------ DATA PROVIDED ------

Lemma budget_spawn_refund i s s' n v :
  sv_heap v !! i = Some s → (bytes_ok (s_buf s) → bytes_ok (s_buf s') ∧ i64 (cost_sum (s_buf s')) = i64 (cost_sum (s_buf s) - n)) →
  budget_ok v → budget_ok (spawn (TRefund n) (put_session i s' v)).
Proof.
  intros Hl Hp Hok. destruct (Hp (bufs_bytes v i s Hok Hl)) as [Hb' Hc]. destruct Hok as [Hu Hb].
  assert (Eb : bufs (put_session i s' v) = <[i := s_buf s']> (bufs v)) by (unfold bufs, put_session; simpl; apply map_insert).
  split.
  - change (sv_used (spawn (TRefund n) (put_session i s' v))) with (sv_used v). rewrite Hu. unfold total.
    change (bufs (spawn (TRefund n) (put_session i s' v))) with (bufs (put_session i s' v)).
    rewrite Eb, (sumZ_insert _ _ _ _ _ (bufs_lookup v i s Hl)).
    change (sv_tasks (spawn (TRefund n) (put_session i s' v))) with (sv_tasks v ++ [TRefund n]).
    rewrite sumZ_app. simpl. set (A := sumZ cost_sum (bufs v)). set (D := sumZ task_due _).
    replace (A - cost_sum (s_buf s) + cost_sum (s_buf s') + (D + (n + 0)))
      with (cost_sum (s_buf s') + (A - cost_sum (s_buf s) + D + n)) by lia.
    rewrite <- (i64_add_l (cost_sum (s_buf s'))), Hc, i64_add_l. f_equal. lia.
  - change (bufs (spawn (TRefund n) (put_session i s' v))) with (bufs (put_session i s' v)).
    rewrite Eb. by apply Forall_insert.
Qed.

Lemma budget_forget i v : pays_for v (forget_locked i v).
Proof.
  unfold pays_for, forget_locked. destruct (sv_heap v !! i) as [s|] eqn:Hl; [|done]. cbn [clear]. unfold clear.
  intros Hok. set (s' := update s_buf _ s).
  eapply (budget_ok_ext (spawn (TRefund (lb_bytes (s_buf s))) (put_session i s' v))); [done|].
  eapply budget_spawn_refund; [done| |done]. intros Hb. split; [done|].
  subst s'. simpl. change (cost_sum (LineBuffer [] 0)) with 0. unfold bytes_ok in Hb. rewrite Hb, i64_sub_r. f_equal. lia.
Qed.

------
------ DATA PROVIDED ------

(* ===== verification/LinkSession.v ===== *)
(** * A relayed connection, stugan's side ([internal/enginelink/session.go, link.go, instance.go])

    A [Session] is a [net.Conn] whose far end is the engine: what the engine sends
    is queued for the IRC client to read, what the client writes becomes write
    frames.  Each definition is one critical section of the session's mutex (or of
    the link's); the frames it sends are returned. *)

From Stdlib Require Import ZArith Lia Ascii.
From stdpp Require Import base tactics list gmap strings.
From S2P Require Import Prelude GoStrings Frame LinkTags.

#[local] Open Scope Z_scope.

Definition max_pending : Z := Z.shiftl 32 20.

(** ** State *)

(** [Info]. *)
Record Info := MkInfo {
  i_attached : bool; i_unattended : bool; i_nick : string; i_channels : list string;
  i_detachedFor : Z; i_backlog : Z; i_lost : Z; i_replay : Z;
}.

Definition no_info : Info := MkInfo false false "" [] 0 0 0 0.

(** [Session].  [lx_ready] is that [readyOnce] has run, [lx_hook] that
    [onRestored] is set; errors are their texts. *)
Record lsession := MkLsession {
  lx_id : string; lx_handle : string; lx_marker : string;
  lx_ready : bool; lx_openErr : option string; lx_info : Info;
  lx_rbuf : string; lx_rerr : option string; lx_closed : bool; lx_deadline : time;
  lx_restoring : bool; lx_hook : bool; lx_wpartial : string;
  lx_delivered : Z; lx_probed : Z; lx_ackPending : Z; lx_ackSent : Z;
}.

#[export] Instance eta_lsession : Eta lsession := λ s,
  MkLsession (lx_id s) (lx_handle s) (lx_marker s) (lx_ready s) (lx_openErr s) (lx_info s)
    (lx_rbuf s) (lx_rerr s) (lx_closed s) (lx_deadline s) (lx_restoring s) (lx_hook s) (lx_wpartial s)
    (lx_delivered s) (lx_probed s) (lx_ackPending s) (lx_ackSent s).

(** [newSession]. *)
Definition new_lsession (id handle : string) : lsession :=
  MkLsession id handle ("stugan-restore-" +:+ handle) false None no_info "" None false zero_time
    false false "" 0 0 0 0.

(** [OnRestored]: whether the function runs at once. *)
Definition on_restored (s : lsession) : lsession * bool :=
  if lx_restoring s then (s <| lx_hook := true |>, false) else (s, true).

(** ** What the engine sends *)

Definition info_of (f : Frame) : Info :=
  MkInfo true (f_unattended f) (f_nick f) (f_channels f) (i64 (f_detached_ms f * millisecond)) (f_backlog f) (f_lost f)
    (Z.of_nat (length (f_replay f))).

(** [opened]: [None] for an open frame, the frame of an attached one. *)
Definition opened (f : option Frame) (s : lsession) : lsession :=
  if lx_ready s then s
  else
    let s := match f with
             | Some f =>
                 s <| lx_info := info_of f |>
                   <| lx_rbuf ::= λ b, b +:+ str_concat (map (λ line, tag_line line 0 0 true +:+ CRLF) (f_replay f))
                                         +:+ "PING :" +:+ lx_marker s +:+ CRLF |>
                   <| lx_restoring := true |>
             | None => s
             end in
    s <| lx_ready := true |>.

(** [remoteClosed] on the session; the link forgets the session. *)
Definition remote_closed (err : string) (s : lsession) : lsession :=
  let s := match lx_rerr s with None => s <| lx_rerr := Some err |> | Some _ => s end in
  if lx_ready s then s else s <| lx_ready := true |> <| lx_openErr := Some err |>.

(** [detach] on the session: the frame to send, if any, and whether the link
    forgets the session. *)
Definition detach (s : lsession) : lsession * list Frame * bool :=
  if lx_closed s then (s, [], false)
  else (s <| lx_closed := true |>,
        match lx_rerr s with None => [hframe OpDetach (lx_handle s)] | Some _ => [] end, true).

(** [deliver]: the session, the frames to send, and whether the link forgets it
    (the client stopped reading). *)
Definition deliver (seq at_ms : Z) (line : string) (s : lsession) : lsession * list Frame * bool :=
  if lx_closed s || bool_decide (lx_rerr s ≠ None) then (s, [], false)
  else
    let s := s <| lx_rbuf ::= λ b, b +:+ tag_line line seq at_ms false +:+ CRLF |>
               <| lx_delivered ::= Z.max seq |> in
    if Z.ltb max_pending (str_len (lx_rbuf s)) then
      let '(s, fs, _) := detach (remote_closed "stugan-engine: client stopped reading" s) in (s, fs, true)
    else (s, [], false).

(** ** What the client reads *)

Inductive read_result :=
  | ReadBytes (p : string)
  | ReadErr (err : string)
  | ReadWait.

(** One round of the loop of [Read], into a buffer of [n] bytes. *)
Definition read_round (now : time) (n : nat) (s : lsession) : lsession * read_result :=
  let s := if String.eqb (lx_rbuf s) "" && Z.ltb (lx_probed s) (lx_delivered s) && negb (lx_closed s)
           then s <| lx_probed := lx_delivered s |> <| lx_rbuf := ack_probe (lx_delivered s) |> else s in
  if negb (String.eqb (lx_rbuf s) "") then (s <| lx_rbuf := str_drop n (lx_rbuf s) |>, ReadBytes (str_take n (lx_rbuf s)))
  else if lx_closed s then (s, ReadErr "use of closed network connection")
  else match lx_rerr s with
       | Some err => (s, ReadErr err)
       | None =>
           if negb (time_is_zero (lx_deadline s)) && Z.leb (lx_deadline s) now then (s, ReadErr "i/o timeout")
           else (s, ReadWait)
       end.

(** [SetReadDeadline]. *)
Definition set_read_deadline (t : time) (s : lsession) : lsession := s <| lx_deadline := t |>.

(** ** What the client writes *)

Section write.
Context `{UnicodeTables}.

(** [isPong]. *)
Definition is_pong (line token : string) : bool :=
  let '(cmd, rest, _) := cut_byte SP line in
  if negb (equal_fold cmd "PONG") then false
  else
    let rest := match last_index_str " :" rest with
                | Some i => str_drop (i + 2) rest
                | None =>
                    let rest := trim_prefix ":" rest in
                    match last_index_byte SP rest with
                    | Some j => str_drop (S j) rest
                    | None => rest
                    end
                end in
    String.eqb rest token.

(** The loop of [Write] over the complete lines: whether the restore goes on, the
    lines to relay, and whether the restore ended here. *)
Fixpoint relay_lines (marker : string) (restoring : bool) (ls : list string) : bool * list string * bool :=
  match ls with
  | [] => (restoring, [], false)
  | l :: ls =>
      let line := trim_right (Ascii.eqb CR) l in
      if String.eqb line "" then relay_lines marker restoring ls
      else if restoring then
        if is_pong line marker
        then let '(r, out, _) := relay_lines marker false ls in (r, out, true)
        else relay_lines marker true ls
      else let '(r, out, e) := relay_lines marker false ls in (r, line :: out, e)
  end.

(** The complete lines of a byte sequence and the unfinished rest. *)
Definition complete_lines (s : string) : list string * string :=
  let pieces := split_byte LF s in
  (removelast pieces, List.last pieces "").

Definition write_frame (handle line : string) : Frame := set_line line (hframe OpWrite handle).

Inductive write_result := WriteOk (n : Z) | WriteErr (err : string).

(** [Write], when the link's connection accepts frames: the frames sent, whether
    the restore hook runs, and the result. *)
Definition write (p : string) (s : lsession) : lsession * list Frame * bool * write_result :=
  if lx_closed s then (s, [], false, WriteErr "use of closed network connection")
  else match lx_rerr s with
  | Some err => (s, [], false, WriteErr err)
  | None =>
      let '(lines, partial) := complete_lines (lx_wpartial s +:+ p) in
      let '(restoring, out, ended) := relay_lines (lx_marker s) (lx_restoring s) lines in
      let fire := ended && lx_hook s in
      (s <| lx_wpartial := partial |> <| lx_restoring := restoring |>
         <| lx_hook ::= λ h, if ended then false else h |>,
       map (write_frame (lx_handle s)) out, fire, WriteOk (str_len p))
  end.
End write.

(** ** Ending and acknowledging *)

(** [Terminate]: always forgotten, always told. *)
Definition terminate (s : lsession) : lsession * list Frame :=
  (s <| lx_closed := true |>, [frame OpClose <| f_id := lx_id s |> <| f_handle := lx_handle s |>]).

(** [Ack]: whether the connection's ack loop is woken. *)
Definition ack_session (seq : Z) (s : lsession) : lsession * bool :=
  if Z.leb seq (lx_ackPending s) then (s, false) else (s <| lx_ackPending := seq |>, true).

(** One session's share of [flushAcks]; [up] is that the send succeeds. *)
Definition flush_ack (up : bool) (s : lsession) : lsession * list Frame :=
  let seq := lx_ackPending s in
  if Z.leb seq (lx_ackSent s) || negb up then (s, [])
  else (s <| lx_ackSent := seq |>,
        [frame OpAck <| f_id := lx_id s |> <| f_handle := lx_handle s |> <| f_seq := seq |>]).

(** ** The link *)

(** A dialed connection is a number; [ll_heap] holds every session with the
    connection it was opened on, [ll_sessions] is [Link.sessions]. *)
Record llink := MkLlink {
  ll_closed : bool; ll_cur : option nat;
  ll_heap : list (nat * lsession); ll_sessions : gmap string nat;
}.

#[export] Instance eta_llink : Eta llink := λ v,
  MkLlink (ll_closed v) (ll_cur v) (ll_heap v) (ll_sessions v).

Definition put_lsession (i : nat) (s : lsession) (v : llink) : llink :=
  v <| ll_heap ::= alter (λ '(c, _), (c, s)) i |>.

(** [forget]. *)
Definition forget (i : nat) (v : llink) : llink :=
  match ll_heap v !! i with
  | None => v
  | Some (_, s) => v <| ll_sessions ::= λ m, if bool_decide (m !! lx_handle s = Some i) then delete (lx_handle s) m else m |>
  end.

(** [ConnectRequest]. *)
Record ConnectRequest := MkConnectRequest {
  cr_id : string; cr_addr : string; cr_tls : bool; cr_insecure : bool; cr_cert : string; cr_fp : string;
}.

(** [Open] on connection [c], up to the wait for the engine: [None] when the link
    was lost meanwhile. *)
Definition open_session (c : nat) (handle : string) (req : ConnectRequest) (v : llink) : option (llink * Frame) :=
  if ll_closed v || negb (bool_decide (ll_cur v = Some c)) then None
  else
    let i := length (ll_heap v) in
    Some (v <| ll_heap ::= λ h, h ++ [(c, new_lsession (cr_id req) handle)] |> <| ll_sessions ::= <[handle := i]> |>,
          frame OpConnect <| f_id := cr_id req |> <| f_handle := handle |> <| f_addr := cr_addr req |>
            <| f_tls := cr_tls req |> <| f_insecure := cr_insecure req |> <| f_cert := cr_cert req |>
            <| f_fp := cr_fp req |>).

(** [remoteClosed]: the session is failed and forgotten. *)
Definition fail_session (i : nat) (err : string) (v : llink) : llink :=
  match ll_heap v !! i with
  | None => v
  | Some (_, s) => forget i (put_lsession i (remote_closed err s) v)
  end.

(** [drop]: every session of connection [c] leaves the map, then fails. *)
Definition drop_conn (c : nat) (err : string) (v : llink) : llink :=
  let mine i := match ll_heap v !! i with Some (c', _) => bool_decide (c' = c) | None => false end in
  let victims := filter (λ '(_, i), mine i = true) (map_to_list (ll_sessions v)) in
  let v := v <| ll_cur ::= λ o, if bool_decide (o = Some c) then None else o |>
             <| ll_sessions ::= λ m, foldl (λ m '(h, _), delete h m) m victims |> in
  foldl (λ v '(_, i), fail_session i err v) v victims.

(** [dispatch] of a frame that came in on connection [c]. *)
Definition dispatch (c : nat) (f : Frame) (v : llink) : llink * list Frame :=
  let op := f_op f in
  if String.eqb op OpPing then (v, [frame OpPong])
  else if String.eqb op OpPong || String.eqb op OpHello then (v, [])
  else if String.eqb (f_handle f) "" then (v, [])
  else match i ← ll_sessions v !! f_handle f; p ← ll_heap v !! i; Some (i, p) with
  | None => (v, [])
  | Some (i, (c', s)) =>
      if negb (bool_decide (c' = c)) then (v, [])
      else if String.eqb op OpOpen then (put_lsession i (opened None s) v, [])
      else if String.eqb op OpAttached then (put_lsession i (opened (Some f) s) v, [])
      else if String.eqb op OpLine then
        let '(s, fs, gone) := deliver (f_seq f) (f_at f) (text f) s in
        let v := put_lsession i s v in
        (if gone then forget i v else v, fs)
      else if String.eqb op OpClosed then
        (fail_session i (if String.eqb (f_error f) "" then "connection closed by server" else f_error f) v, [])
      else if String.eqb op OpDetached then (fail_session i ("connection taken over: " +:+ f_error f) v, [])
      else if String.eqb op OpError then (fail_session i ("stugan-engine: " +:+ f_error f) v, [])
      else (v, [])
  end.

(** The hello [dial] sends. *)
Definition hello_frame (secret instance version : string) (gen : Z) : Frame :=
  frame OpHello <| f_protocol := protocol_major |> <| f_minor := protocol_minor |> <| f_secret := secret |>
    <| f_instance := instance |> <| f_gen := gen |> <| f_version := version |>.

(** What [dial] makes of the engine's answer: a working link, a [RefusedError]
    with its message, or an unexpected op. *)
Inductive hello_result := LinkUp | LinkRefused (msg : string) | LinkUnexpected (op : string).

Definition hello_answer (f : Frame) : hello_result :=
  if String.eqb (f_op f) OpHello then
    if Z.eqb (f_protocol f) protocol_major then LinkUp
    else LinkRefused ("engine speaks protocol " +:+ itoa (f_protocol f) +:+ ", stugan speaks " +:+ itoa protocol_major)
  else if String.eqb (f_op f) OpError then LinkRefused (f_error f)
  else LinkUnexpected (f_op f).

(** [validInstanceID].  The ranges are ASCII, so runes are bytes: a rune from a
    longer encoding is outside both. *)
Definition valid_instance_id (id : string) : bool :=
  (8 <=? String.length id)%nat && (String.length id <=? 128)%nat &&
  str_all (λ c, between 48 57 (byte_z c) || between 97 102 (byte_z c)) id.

------

Above are some lines. Repeat exactly, and only, those from the line that has "s +:+ CRLF |>" through the line that has "let s := match lx_rerr".

> OUTPUT OF THE EXERCISE
                                         +:+ "PING :" +:+ lx_marker s +:+ CRLF |>
                   <| lx_restoring := true |>
             | None => s
             end in
    s <| lx_ready := true |>.

(** [remoteClosed] on the session; the link forgets the session. *)
Definition remote_closed (err : string) (s : lsession) : lsession :=
  let s := match lx_rerr s with None => s <| lx_rerr := Some err |> | Some _ => s end in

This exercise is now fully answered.